2. Due to SVN, we have a mandatory time sequence, so commits go first
in LLVM, then Clang (for example), and buildbots don't get lost. If we
use submodules [1], we can have a similar relationship, but in a more
explicit way, and the problem could be solved elegantly.

3. Some people still can only use SVN. For that, GitHub has an SVN
interface [3] to the repositories.

4. We currently host our own SVN/Git, ViewVC and Klaus, Phabricator,
etc. Not only this incurs in additional admin cost, but it also gets
outdated, locally modified, and it needs to be backed up, etc. GitHub
gives all that for us for free.

5. We can still use Bugzilla (and lock GitHub's own bug system), but
we can also use GitHub's system to manage releases (it's actually
quite good for that).

6. GitHub has automated testing of merge requests, meaning we can have
pre-commit tests enabled on a set of fast bots, triggered by GitHub's
own validation hooks. Even though that wouldn't cover everything,
having a few pre-commit bots would considerably reduce the need to
revert patches [citation needed].

7. With git submodules, we'd probably want to follow the same style we
have today (llvm-projects/<prj>) instead of modelling how they look in
tree (llvm/tools/clang still as a symlink).

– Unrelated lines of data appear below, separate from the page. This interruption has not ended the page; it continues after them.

(* ===== verification/Download.v ===== *)
(** * telegram/downloader: downloads in parts

    Model of src/telegram/downloader reader.go, verifier.go, retry.go, sink.go,
    stream.go and parallel.go: the goroutines of one download as a system of
    interleaved steps.  A thread takes the next part of the file from the reader,
    asks the schema for it, checks it against a hash when the reader verifies, and
    hands it to the writer over a channel.  What the servers answer to a request is
    a relation, so the theorems hold for every sequence of answers; the rows that
    retry report an event.  Locked sections are one step each.  A file that is
    written in parallel is the sequence of the WriteAt calls. *)
From S2P Require Import Prelude Tgerr Hash Tg.

(** ** client.go, reader.go: parts *)

(** [tag] is the StorageFileTypeClass, nil when there is none. *)
Record chunk : Type := mkChunk { data : list byte; tag : option Z }.
Record block : Type := mkBlock { b_chunk : chunk; offset : Z; partSize : Z }.

Definition block_last (b : block) : bool := zlen (data (b_chunk b)) <? partSize b.

(** ** retry.go *)

Definition ErrTimeout : list byte := bytes_of_string "Timeout".

(** [timeout]: whether the error is a net.Error with Timeout(). *)
Definition isRetryableTimeout (timeout : error -> bool) (ctxErr : option error) (err : error) : bool :=
  match ctxErr with
  | Some _ => false
  | None => IsOneOfTypes err [ErrTimeout] || Is err DeadlineExceeded || timeout err
  end.

(** retry_event.go *)
Record RetryEvent : Type := mkEvent { Operation : string; Attempt : Z; Err_ : error }.
Definition RetryOperationReaderChunk : string := "reader.chunk".
Definition RetryOperationReaderHashes : string := "reader.hashes".

(** ** verifier.go *)

Record verifier : Type := mkVerifier { v_hashes : list FileHash; v_offset : Z }.

Definition by_offset (x y : FileHash) : bool := fh_Offset x <? fh_Offset y.

Definition hash_end (h : FileHash) : Z := i64 (fh_Offset h + fh_Limit h).

Definition newVerifier (hashes : list FileHash) : verifier :=
  let r := Stable by_offset hashes in
  let step nextOffset h :=
    if fh_Limit h <=? 0 then nextOffset
    else if hash_end h >? nextOffset then hash_end h else nextOffset in
  mkVerifier r (fold_left step r 0).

8. Once we're solo Git, we can shop around *much* more easily. By
using SVN, we're basically forced to host, or choose Source Forge.
Using just Git, we can choose GitLab, BitBucket and many others, if
GitHub is not appealing enough. Essentially, it doesn't matter where
you are, the tools are good, there and largely replaceable [citation
needed].

What do people think? Any issue not covered that we should? How would
that disrupt downstream users? Would it be a temporary disruption, but
with long lasting benefits? Or will it just break everything for you?

cheers,
--renato

[1] Git - Submodules
[2] Defining the mergeability of pull requests - GitHub Docs
[3] Support for Subversion clients - GitHub Docs

peanut gallery comments from a git hater (We use git for all source
revision control)

Folks,

There has been some discussion on IRC about SVN hosting and the perils
of doing it ourselves. The consensus on the current discussion was
that moving to a Git-only solution would have some disvantages, but
many advantages. Furthermore, not hosting our own repos would save us
a lot of headaches, admin costs and timed out connections.

TL;DR: GitHub + git submodules [1] could replace all the functionality

we have currently with SVN.

(also GitLab, BitBucketc, etc).

Here are some of the arguments made on IRC...

1. Due to SVN, we can't re-write history. If we use some GitHub
properties [2], we could have the same effect.

Are you referring to linear commit history being maintained going
forward or what specifically?

2. Due to SVN, we have a mandatory time sequence, so commits go first
in LLVM, then Clang (for example), and buildbots don't get lost. If we
use submodules [1], we can have a similar relationship, but in a more
explicit way, and the problem could be solved elegantly.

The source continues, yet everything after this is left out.